Task prompt: For this exercise, reproduce the entries below exactly, but only from the line containing "destruct (cpu_interrupts_enabled p) eqn:Hif;" through the line containing "pose proof (specific_cases", both included.

Records provided:
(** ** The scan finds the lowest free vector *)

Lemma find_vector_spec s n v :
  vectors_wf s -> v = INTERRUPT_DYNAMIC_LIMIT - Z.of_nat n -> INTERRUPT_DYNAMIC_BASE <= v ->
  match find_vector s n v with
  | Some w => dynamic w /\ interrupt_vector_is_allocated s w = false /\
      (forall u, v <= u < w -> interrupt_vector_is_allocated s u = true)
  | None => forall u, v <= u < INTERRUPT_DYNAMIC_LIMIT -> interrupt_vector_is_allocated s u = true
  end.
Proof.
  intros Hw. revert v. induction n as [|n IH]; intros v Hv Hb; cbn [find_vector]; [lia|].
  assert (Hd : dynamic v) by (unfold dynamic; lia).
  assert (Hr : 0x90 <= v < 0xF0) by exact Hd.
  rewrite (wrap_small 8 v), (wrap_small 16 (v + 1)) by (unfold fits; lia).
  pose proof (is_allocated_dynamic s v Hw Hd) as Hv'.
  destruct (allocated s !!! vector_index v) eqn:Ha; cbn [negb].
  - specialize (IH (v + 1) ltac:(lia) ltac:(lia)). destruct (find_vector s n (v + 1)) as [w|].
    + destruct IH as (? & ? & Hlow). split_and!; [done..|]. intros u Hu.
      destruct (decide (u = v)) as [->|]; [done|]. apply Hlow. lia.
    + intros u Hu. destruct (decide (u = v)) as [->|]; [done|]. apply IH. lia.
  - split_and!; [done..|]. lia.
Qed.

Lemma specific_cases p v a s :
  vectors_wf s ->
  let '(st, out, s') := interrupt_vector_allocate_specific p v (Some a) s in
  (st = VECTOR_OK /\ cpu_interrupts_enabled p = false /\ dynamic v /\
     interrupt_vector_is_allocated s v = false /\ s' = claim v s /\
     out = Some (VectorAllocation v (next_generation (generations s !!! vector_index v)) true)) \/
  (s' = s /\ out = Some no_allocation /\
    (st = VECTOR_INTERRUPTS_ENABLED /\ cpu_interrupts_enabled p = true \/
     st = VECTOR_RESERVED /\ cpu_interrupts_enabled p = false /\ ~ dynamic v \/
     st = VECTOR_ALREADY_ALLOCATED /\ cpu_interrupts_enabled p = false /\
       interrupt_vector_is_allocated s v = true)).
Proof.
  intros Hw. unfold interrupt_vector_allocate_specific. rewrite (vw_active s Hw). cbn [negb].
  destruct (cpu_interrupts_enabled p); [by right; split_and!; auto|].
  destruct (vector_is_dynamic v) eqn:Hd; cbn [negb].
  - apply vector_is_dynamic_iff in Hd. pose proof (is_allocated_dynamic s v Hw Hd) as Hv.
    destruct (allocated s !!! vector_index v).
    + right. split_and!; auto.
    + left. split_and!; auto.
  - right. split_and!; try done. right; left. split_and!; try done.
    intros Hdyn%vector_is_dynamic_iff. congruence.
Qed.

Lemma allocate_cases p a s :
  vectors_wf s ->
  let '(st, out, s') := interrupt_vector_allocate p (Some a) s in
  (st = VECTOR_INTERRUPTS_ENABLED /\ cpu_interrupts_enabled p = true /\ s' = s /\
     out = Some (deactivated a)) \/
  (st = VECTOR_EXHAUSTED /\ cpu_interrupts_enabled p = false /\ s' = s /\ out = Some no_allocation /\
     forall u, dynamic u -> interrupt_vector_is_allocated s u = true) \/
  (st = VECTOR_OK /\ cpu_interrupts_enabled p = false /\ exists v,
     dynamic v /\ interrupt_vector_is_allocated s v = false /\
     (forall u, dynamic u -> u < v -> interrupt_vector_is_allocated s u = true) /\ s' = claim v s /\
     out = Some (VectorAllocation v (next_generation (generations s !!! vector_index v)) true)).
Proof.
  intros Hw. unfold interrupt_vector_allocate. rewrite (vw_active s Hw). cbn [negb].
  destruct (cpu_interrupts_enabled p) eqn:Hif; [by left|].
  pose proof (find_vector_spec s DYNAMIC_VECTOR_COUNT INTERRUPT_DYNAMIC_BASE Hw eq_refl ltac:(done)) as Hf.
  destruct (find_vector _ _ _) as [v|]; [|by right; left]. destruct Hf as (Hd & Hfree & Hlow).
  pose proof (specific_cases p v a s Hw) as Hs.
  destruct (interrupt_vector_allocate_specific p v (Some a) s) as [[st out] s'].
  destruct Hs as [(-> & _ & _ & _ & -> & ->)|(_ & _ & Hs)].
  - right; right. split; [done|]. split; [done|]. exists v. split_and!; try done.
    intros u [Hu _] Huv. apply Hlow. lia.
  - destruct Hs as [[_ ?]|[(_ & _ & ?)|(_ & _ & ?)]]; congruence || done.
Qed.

Answer to the exercise:
  destruct (cpu_interrupts_enabled p) eqn:Hif; [by left|].
  pose proof (find_vector_spec s DYNAMIC_VECTOR_COUNT INTERRUPT_DYNAMIC_BASE Hw eq_refl ltac:(done)) as Hf.
  destruct (find_vector _ _ _) as [v|]; [|by right; left]. destruct Hf as (Hd & Hfree & Hlow).
  pose proof (specific_cases p v a s Hw) as Hs.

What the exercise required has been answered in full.